I came in thinking I needed hard skills, and while I do, the softer ones are what move the needle. Making decisions with courage, negotiating with clarity, hiring for values as much as skills, and giving feedback is what lead to change.
For anyone considering MFAB, here is my honest advice. First, fall in love with your business. Understand your processes, your people, and your P&L before you come. Bring live problems to class, and use the programme to test solutions. Be realistic about the workload by deciding upfront what you must handle yourself and what you can delegate.
What lies ahead for me is simple to state but hard to achieve: turn classroom lessons into systems, build a strong second line so the business runs without me in the room, and expand my role into strategy and development.
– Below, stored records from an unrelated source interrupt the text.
(** * Wallet and withdrawal settlement of the contest platform backend

    A shallow embedding of [src/routes/wallet.ts],
    [src/services/walletService.ts], the [authorize] middleware of
    [src/middleware/auth.ts] and the prize credit of
    [src/services/contestService.ts].

    Conventions of the embedding:
    - a JavaScript [number] is the rational it denotes ([Q]). The wallet
      updates are taken on the exact rationals, with the rounding to
      cents the code performs itself
      ([Math.round((x + Number.EPSILON) * 100) / 100]); the fee
      schedule, which rounds products of the amount without that guard,
      is taken on IEEE binary64: every operation rounds its exact result
      to the nearest double ([Double.fl]);
    - [req.body.amount] is what JSON gives the handler, a number or a
      string ([BodyAmount]); the handler on numbers is [post_withdrawals],
      the route with its [authorize] middleware and both kinds of amount
      is [withdrawals_route];
    - a uuid primary key is a natural number, a fresh one is larger than
      every key already in the table;
    - an [await]ed repository call is a step of a state-and-exception
      monad over the database; a write may fail, as decided by an oracle
      on the number of writes attempted so far;
    - a query-runner transaction restores the tables it started from when
      its body throws. *)

From Stdlib Require Import QArith Qround Qminmax ZArith List String Ascii Bool Lia Lqa.
From Stdlib Require Import SpecFloat DecimalString.
Import ListNotations.
Open Scope Q_scope.

(* ------------------------------------------------------------------ *)
(** ** JavaScript numerics used by the wallet code *)

Module JS.

(** [Math.round]: the nearest integer, a tie going toward +infinity. *)
Definition Math_round (x : Q) : Q := inject_Z (Qfloor (x + (1 # 2))).

(** [Math.max] on two numbers. *)
Definition Math_max (a b : Q) : Q := Qmax a b.

(** [Number.EPSILON], 2^-52. *)
Definition Number_EPSILON : Q := 1 # (2 ^ 52).

(** Truthiness of a number: every number but 0 (NaN is not modelled). *)
Definition truthy (x : Q) : bool := negb (Qeq_bool x 0).

(** [x || d] on numbers. *)
Definition num_or (x d : Q) : Q := if truthy x then x else d.

(** Truthiness of a possibly missing string: present and not empty. *)
Definition truthy_str (o : option string) : bool :=
    match o with
    | Some s => negb (String.eqb s EmptyString)
    | None => false
    end.

(** [o || d] where [o] is a possibly missing string. *)
Definition str_or (o : option string) (d : string) : string :=
    match o with
    | Some s => if String.eqb s EmptyString then d else s
    | None => d
    end.

(** [a < b] as a boolean test. *)
Definition lt (a b : Q) : bool := negb (Qle_bool b a).

End JS.

Import JS.

(* ------------------------------------------------------------------ *)
(** ** IEEE binary64, as the rationals it denotes *)

Module Double.

Definition prec : Z := 53.
Definition emax : Z := 1024.

(** The double nearest to a rational, a tie going to the even mantissa:
    the quotient of numerator and denominator as [SFdiv] rounds it. *)
Definition of_Q (q : Q) : spec_float :=
  match Qnum q with
  | Z0 => S754_zero false
  | Zpos n => SFdiv prec emax (S754_finite false n 0) (S754_finite false (Qden q) 0)
  | Zneg n => SFdiv prec emax (S754_finite true n 0) (S754_finite false (Qden q) 0)
  end.

(** The rational a finite double denotes. An overflow to infinity is
    not a rational and is outside the model (it reads as 0): the fee
    schedule runs on an amount that the balance covers. *)
Definition to_Q (x : spec_float) : Q :=
  match x with
  | S754_finite s m e =>
      let v := match e with
               | Zneg p => Zpos m # (2 ^ p)
               | _ => inject_Z (Zpos m * 2 ^ e)
               end in
      if s then - v else v
  | _ => 0
  end.

(** Rounding to nearest: what reading a decimal literal does, and what
    every arithmetic operation does to its exact result. *)
Definition fl (q : Q) : Q := to_Q (of_Q q).

Definition add (x y : Q) : Q := fl (x + y).
Definition sub (x y : Q) : Q := fl (x - y).
Definition mul (x y : Q) : Q := fl (x * y).
Definition div (x y : Q) : Q := fl (x / y).

End Double.

(* ------------------------------------------------------------------ *)
(** ** Fee schedule: wallet.ts, lines 304-308 *)

(** [const percentFee = Math.round(amount * 0.025 * 100) / 100;]
    [amount] is the number of the request body as the handler holds it,
    [0.025] the double of that literal; [Math.round] is exact on the
    double it is given. *)
Definition percentFee (amount : Q) : Q :=
  Double.div
    (Math_round (Double.mul (Double.mul (Double.fl amount) (Double.fl 0.025)) 100))
    100.

(** [const fixedFee = 100;] *)
Definition fixedFee : Q := 100.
Through ISB, I aim to achieve these goals while keeping our culture intact.
Synopsis:
Shailesh Dravid never planned on joining the family business, but a temporary stint at Premier Synthochem Industries turned into a five-year journey across operations, R&D, and business development. Now, as part of ISB’s PGP MFAB Class of 2026, he is focused on professionalising the business his father built. With structured learning and peer insights, Shailendra is preparing to move beyond instinct-driven decisions and scale the company with purpose and systems.